Его глаза подозрительно хмурятся. — Полегче на поворотах Белоснежка, полегче! — угрюмо произносит он. — Не хватало еще, чтобы меня учил какой-то черномазый.

И тут я ощущаю себя негром. В душу заползает черная тоска. Морально я становлюсь похожим на поддельный чек. На меня нападает приступ гнева, он подобен гриппу, от него у меня перехватывает дыхание, немножко подскакивает температура, и я начинаю понимать жизнь и как в ней живется некрасивому человеку, нашедшему временное пристанище в этой школе.

— А черномазый, — спрашиваю я, — это, собственно, что такое в твоем понимании, а Ракре?

Он с обреченным видом тасует карты.

— Да ты не обижайся!

— Я не обижаюсь, я только хочу, чтобы ты в конце концов мне объяснил, что это за чувство превосходства, которое придает тебе бледный цвет твоей кожи. Ты что на самом деле считаешь себя какой-то высшей личностью внутри этой бледненькой упаковки?

— Да брось, я тебе говорю! На, лучше сними!

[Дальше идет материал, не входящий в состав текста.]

(** * Apify MCP server: tool selection, schema adaptation, registry and dispatch

    A shallow embedding of the TypeScript sources of the gateway
    ([src/tools/utils.ts], [src/utils/ttl-lru.ts], [src/utils/tools-loader.ts],
    [src/mcp/server.ts], [src/tools/actor.ts]) together with the properties
    that the design document states about them.

    Conventions.
    - A JavaScript string is a [string]: a sequence of code units.  Every
      function below only compares code units with ASCII literals, so the
      width of a unit plays no role.
    - JavaScript objects and [Map]s used as dictionaries are association
      lists in insertion order with unique keys.
    - A function that may throw returns a [Completion].
    - The times of the cache are JavaScript numbers: binary64 floats.
    - Calls to the platform and to the protocol SDK are not part of the
      sources; their results are supplied by an explicit environment. *)

From Stdlib Require Import String Ascii List Bool Arith ZArith Lia.
From Corelib Require Import PrimFloat.
Import ListNotations.
Set Warnings "-register-all".
Local Open Scope list_scope.
Local Open Scope string_scope.

(* ===================================================================== *)
(** * Part I: the embedding                                               *)
(* ===================================================================== *)

(** ** JavaScript string and dictionary primitives *)

Module Js.

(** [s.startsWith(p)] *)
Fixpoint startsWith (p s : string) : bool :=
  match p, s with
  | EmptyString, _ => true
  | String _ _, EmptyString => false
  | String a p', String b s' => Ascii.eqb a b && startsWith p' s'
  end.

(** [s.endsWith(p)], through the reversed strings. *)
Fixpoint rev (s : string) : string :=
  match s with
  | EmptyString => EmptyString
  | String a r => rev r ++ String a EmptyString
  end.


(** [s.includes(c)] for a single unit [c]. *)
Fixpoint includesChar (c : ascii) (s : string) : bool :=
  match s with
  | EmptyString => false
  | String a r => Ascii.eqb a c || includesChar c r
  end.

(** [s.slice(0, n)] for [0 <= n]. *)
Fixpoint slice0 (n : nat) (s : string) : string :=
  match n, s with
  | O, _ => EmptyString
  | S _, EmptyString => EmptyString
  | S n', String a r => String a (slice0 n' r)
  end.

(** [s.replace(/c/g, tok)] for a pattern made of the single unit [c]. *)
Fixpoint replaceAllChar (c : ascii) (tok : string) (s : string) : string :=
  match s with
  | EmptyString => EmptyString
  | String a r =>
      if Ascii.eqb a c then tok ++ replaceAllChar c tok r
      else String a (replaceAllChar c tok r)
  end.

(** [s.replace(/-dot-/g, '.')]: the matches are found from left to right
    and do not overlap. *)
Fixpoint replaceAllDotToken (s : string) : string :=
  match s with
  | EmptyString => EmptyString
  | String a r =>
      match r with
      | String _ (String _ (String _ (String _ r'))) =>
          if startsWith "-dot-" s then String "." (replaceAllDotToken r')
          else String a (replaceAllDotToken r)
      | _ => String a (replaceAllDotToken r)
      end
  end.

(** [s.split('__')]: the separator is searched from left to right, the
    result always has at least one part. *)
Fixpoint split2u (s : string) : list string :=
  match s with
  | EmptyString => [EmptyString]
  | String a r =>
      match r with
      | String b r' =>
          if Ascii.eqb a "_" && Ascii.eqb b "_" then EmptyString :: split2u r'
          else match split2u r with
               | h :: t => String a h :: t
               | [] => [String a EmptyString]
               end
      | EmptyString => [String a EmptyString]
      end
  end.

(** [c.repeat(n)] for a single unit [c]. *)
Fixpoint repeatChar (c : ascii) (n : nat) : string :=
  match n with
  | O => EmptyString
  | S n' => String c (repeatChar c n')
  end.

(** [s.includes('__')] *)
Fixpoint includes2u (s : string) : bool :=
  match s with
  | EmptyString => false
  | String _ r => startsWith "__" s || includes2u r
  end.

(** White space of [String.prototype.trim] among the units below 256. *)
Definition isSpace (a : ascii) : bool :=
  let n := nat_of_ascii a in
  (((9 <=? n) && (n <=? 13)) || (n =? 32) || (n =? 160))%nat.

Fixpoint trimStart (s : string) : string :=
  match s with
  | EmptyString => EmptyString
  | String a r => if isSpace a then trimStart r else s
  end.

(** [s.trim()] *)
Definition trim (s : string) : string := rev (trimStart (rev (trimStart s))).

(** [l.join(sep)] *)
Fixpoint join (sep : string) (l : list string) : string :=
  match l with
  | [] => EmptyString
  | [x] => x
  | x :: r => x ++ sep ++ join sep r
  end.

(** Dictionaries: [o[k]], [o[k] = v] (an existing key keeps its place),
    [delete o[k]]. *)
Section Dict.
Context {V : Type}.

Fixpoint get (k : string) (o : list (string * V)) : option V :=
  match o with
  | [] => None
  | (k', v) :: r => if String.eqb k' k then Some v else get k r
  end.

Definition has (k : string) (o : list (string * V)) : bool :=
  match get k o with Some _ => true | None => false end.

Fixpoint set (k : string) (v : V) (o : list (string * V)) : list (string * V) :=
  match o with
  | [] => [(k, v)]
  | (k', v') :: r =>
      if String.eqb k' k then (k', v) :: r else (k', v') :: set k v r
  end.

Fixpoint delete (k : string) (o : list (string * V)) : list (string * V) :=
  match o with
  | [] => []
  | (k', v') :: r =>
      if String.eqb k' k then delete k r else (k', v') :: delete k r
  end.
(** * Waste-report backend: submission pipeline and classification cache

  A shallow embedding of
  - [src/services/classificationService.js] ([classifyImage], its
    module-level [imageCache] and the expiry timers),
  - [src/routes/reportRoutes.js] (the [POST /], [POST /test-classify]
    and [DELETE /:id] handlers),
  - [src/models/Report.js] ([reportSchema]), and
  - [src/routes/supervisorRoutes.js] (the listings),
  followed by the properties of the pipeline that are proved about it.

  JavaScript numbers are IEEE-754 binary64 values ([spec_float]); a
  string is the sequence of bytes of its UTF-8 encoding (for a base64
  payload that is the text itself, and it is what [createHash] digests),
  so that a character beyond ASCII is two to four bytes; the [Map] cache
  is a [gmap]; the values of a request body are those that JSON can
  carry, so that no function is among them; and every [await] on a
  collaborator (the detector, the object store, the document store) is
  an explicit outcome supplied by the environment. *)

From Stdlib Require Import ZArith Lia Bool List Ascii String.
From Stdlib Require Import Floats.SpecFloat Floats.PrimFloat Floats.FloatOps.
From stdpp Require Import base option list gmap strings pretty.

Local Open Scope string_scope.
Local Open Scope Z_scope.

(* ===================================================================== *)
(** * Part I: definitions *)
(* ===================================================================== *)

(** ** [createHash('md5')]: the digest used as cache key *)

Module MD5.

Definition mask32 : Z := 0xffffffff.
Definition w32 (x : Z) : Z := Z.land x mask32.
Definition add32 (x y : Z) : Z := w32 (x + y).
Definition not32 (x : Z) : Z := Z.lxor (w32 x) mask32.
Definition rotl32 (x n : Z) : Z :=
  Z.lor (w32 (Z.shiftl x n)) (Z.shiftr (w32 x) (32 - n)).

(** [floor(2^32 * |sin(i + 1)|)] for [i = 0 .. 63]. *)
Definition K : list Z :=
  [ 0xd76aa478; 0xe8c7b756; 0x242070db; 0xc1bdceee;
    0xf57c0faf; 0x4787c62a; 0xa8304613; 0xfd469501;
    0x698098d8; 0x8b44f7af; 0xffff5bb1; 0x895cd7be;
    0x6b901122; 0xfd987193; 0xa679438e; 0x49b40821;
    0xf61e2562; 0xc040b340; 0x265e5a51; 0xe9b6c7aa;
    0xd62f105d; 0x02441453; 0xd8a1e681; 0xe7d3fbc8;
    0x21e1cde6; 0xc33707d6; 0xf4d50d87; 0x455a14ed;
    0xa9e3e905; 0xfcefa3f8; 0x676f02d9; 0x8d2a4c8a;
    0xfffa3942; 0x8771f681; 0x6d9d6122; 0xfde5380c;
    0xa4beea44; 0x4bdecfa9; 0xf6bb4b60; 0xbebfbc70;
    0x289b7ec6; 0xeaa127fa; 0xd4ef3085; 0x04881d05;
    0xd9d4d039; 0xe6db99e5; 0x1fa27cf8; 0xc4ac5665;
    0xf4292244; 0x432aff97; 0xab9423a7; 0xfc93a039;
    0x655b59c3; 0x8f0ccc92; 0xffeff47d; 0x85845dd1;
    0x6fa87e4f; 0xfe2ce6e0; 0xa3014314; 0x4e0811a1;
    0xf7537e82; 0xbd3af235; 0x2ad7d2bb; 0xeb86d391 ].

(** Per-step left-rotation amounts. *)
Definition R : list Z :=
  [ 7; 12; 17; 22; 7; 12; 17; 22; 7; 12; 17; 22; 7; 12; 17; 22;
    5;  9; 14; 20; 5;  9; 14; 20; 5;  9; 14; 20; 5;  9; 14; 20;
    4; 11; 16; 23; 4; 11; 16; 23; 4; 11; 16; 23; 4; 11; 16; 23;
    6; 10; 15; 21; 6; 10; 15; 21; 6; 10; 15; 21; 6; 10; 15; 21 ].

Record regs := Regs { rA : Z; rB : Z; rC : Z; rD : Z }.

Definition init : regs :=
  Regs 0x67452301 0xefcdab89 0x98badcfe 0x10325476.

(** The non-linear function and message-word index of step [i]. *)
Definition mix (i : nat) (b c d : Z) : Z * nat :=
  if (i <? 16)%nat then
    (Z.lor (Z.land b c) (Z.land (not32 b) d), i)
  else if (i <? 32)%nat then
    (Z.lor (Z.land d b) (Z.land (not32 d) c), (5 * i + 1) mod 16)%nat
  else if (i <? 48)%nat then
    (Z.lxor b (Z.lxor c d), (3 * i + 5) mod 16)%nat
  else
    (Z.lxor c (Z.lor b (not32 d)), (7 * i) mod 16)%nat.

Definition step (M : list Z) (r : regs) (i : nat) : regs :=
  let '(f, g) := mix i (rB r) (rC r) (rD r) in
  let f' := add32 (add32 (add32 f (rA r)) (nth i K 0)) (nth g M 0) in
  Regs (rD r) (add32 (rB r) (rotl32 f' (nth i R 0))) (rB r) (rC r).

Definition compress (h : regs) (M : list Z) : regs :=
  let r := fold_left (step M) (seq 0 64) h in
  Regs (add32 (rA h) (rA r)) (add32 (rB h) (rB r))
       (add32 (rC h) (rC r)) (add32 (rD h) (rD r)).

(** Little-endian byte <-> word conversions. *)
Fixpoint words (bytes : list Z) : list Z :=
  match bytes with
  | b0 :: b1 :: b2 :: b3 :: rest =>
      (b0 + Z.shiftl b1 8 + Z.shiftl b2 16 + Z.shiftl b3 24) :: words rest
  | _ => []
  end.

Definition le_bytes (n : nat) (x : Z) : list Z :=
  map (fun k => Z.land (Z.shiftr x (8 * Z.of_nat k)) 0xff) (seq 0 n).

(** Padding: a [0x80] byte, zeros up to 56 mod 64, then the bit length
    as a 64-bit little-endian integer. *)
Definition pad (msg : list Z) : list Z :=
  let len := Z.of_nat (length msg) in
  let zeros := Z.to_nat ((55 - len) mod 64) in
  msg ++ [0x80] ++ repeat 0 zeros ++ le_bytes 8 (Z.land (8 * len) 0xffffffffffffffff).

Fixpoint blocks (fuel : nat) (ws : list Z) (h : regs) : regs :=
  match fuel, ws with
  | S fuel', _ :: _ => blocks fuel' (skipn 16 ws) (compress h (firstn 16 ws))
  | _, _ => h
  end.

Definition digest (msg : list Z) : list Z :=
  let ws := words (pad msg) in
  let h := blocks (length ws) ws init in
  le_bytes 4 (rA h) ++ le_bytes 4 (rB h) ++ le_bytes 4 (rC h) ++ le_bytes 4 (rD h).

Definition hex_digit (n : Z) : ascii :=
  ascii_of_nat (Z.to_nat (if n <? 10 then 48 + n else 87 + n)).

Fixpoint hex (bytes : list Z) : string :=
  match bytes with
  | [] => EmptyString
  | b :: rest =>
      String (hex_digit (Z.shiftr b 4)) (String (hex_digit (Z.land b 0xf)) (hex rest))
  end.

Fixpoint bytes_of_string (s : string) : list Z :=
  match s with
  | EmptyString => []
  | String c s' => Z.of_nat (nat_of_ascii c) :: bytes_of_string s'
  end.

(** [createHash('md5').update(s).digest('hex')]. *)
Definition md5_hex (s : string) : string := hex (digest (bytes_of_string s)).

End MD5.

(** ** JavaScript numbers and the values of a JSON body *)

Module JS.

(** A JavaScript number is a binary64 value; [S754_nan] is [NaN]. *)
Definition number : Type := spec_float.

Definition is_NaN (x : number) : bool :=
  match x with S754_nan => true | _ => false end.

(** [a >= b], [a < b], [a > b]: all false as soon as one side is [NaN]. *)
Definition ge (a b : number) : bool := SFleb b a.
Definition lt (a b : number) : bool := SFltb a b.
Definition gt (a b : number) : bool := SFltb b a.

Definition is_plus_zero (x : number) : bool :=
  match x with S754_zero false => true | _ => false end.
Definition is_minus_zero (x : number) : bool :=
  match x with S754_zero true => true | _ => false end.

(** [Math.max(...xs)]: starts from [-Infinity], returns [NaN] as soon as
    one argument is [NaN], and ranks [+0] above [-0]. *)
Fixpoint max_from (highest : number) (xs : list number) : number :=
  match xs with
  | [] => highest
  | x :: rest =>
      if is_NaN x then S754_nan
      else if is_plus_zero x && is_minus_zero highest then max_from x rest
      else if gt x highest then max_from x rest
      else max_from highest rest
  end.

Definition Math_max (xs : list number) : number :=
  max_from (S754_infinity true) xs.

(** The numeric literals of the sources, rounded to binary64 as the
    JavaScript parser rounds them. *)
#[warnings="-inexact-float"] Definition lit_0_25 : number := Eval vm_compute in Prim2SF 0.25%float.
#[warnings="-inexact-float"] Definition lit_0_65 : number := Eval vm_compute in Prim2SF 0.65%float.
#[warnings="-inexact-float"] Definition lit_0_7 : number := Eval vm_compute in Prim2SF 0.7%float.
#[warnings="-inexact-float"] Definition lit_0_85 : number := Eval vm_compute in Prim2SF 0.85%float.
Definition lit_0 : number := S754_zero false.
Definition lit_90 : number := Eval vm_compute in Prim2SF 90%float.
Definition lit_180 : number := Eval vm_compute in Prim2SF 180%float.
Definition neg (x : number) : number := SFopp x.

(** A number that is not [NaN] is ranked by a triple of integers
    compared lexicographically: the class (infinities outside, zeros in
    the middle), then exponent and mantissa, both negated for negative
    numbers. *)
Definition key (x : number) : Z * Z * Z :=
  match x with
  | S754_nan => (0, 0, 0)
  | S754_zero _ => (0, 0, 0)
  | S754_infinity true => (-2, 0, 0)
  | S754_infinity false => (2, 0, 0)
  | S754_finite true m e => (-1, - e, - Z.pos m)
  | S754_finite false m e => (1, e, Z.pos m)
  end.

Definition lex_lt (a b : Z * Z * Z) : Prop :=
  let '(a1, a2, a3) := a in
  let '(b1, b2, b3) := b in
  a1 < b1 \/ (a1 = b1 /\ (a2 < b2 \/ (a2 = b2 /\ a3 < b3))).

(** Values that can occur in a parsed JSON body or in a stored document. *)
#[warnings="-register-all"] Inductive value :=
| Undefined
| Null
| Bool (b : bool)
| Num (x : number)
| Str (s : string)
| Date (t : option Z)          (* a [Date]; [None] is an invalid date *)
| ObjectId (n : Z)
| Arr (xs : list value)
| Obj (fields : list (string * value)).

(** [!!v]. *)
Definition truthy (v : value) : bool :=
  match v with
  | Undefined | Null => false
  | Bool b => b
  | Num x => negb (is_NaN x || SFeqb x lit_0)
  | Str s => negb (String.eqb s "")
  | Date _ | ObjectId _ | Arr _ | Obj _ => true
  end.

(** Whether an object has the own property [k]; [fields] lists the own
    properties of the object, each name once. *)
Fixpoint has_own (fields : list (string * value)) (k : string) : bool :=
  match fields with
  | [] => false
  | (k', _) :: rest => String.eqb k' k || has_own rest k
  end.

(** The message of the [TypeError] raised when an object has no
    primitive value. *)
Definition cannot_convert : string := "Cannot convert object to primitive value".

Я снимаю. Размышляю. И теряю иллюзии.

— Ракре, ты хоть раз задавал себе вопрос, что представляет собой наш шарик в космическом пространстве? Он как булавочная головка! Даже меньше… Мы все, вцепившись в эту булавочную головку, несемся, я не знаю в какое небытие, и тут объявляется месье, как его там, Ракре и насмехается над своими цветными собратьями, потому что он страшно гордится своим белым цветом покойника! Скажи, парень, у тебя в котелке вместо мозгов труха млечного пути или что?

Долговязая газопроводная труба сразу свирепеет.

Не переставая стрелять выхлопными газами, он засовывает карты в карман.

— Ты, негра, если бы ты сейчас не был в горизонтальном положении, то давно схлопотал бы по роже, — заявляет он.

Но вы же меня знаете? Я прямо в пижаме спрыгиваю с лежанки.

— По вашему приказанию прибыл, господин Вонючка!

Гражданин Ракре принимает боевую стойку. Только она у него какая-то кособокая, как у всех духомузоманов. Он бьет правой — я уклоняюсь. Он пускает в ход левую — но только слегка задевает мое плечо, потому что моя голова уже у него в желудке. Он делает полусальто-мортале и с грохотом врезается в перегородку. Его внутренности гневно возмущаются! Очки отлетают в сторону. А поскольку они не из автомобильного стекла, разбивающегося при ударе на мельчайшие кусочки, один осколок впивается ему в нос. Из рубильника ручьем льется кровь.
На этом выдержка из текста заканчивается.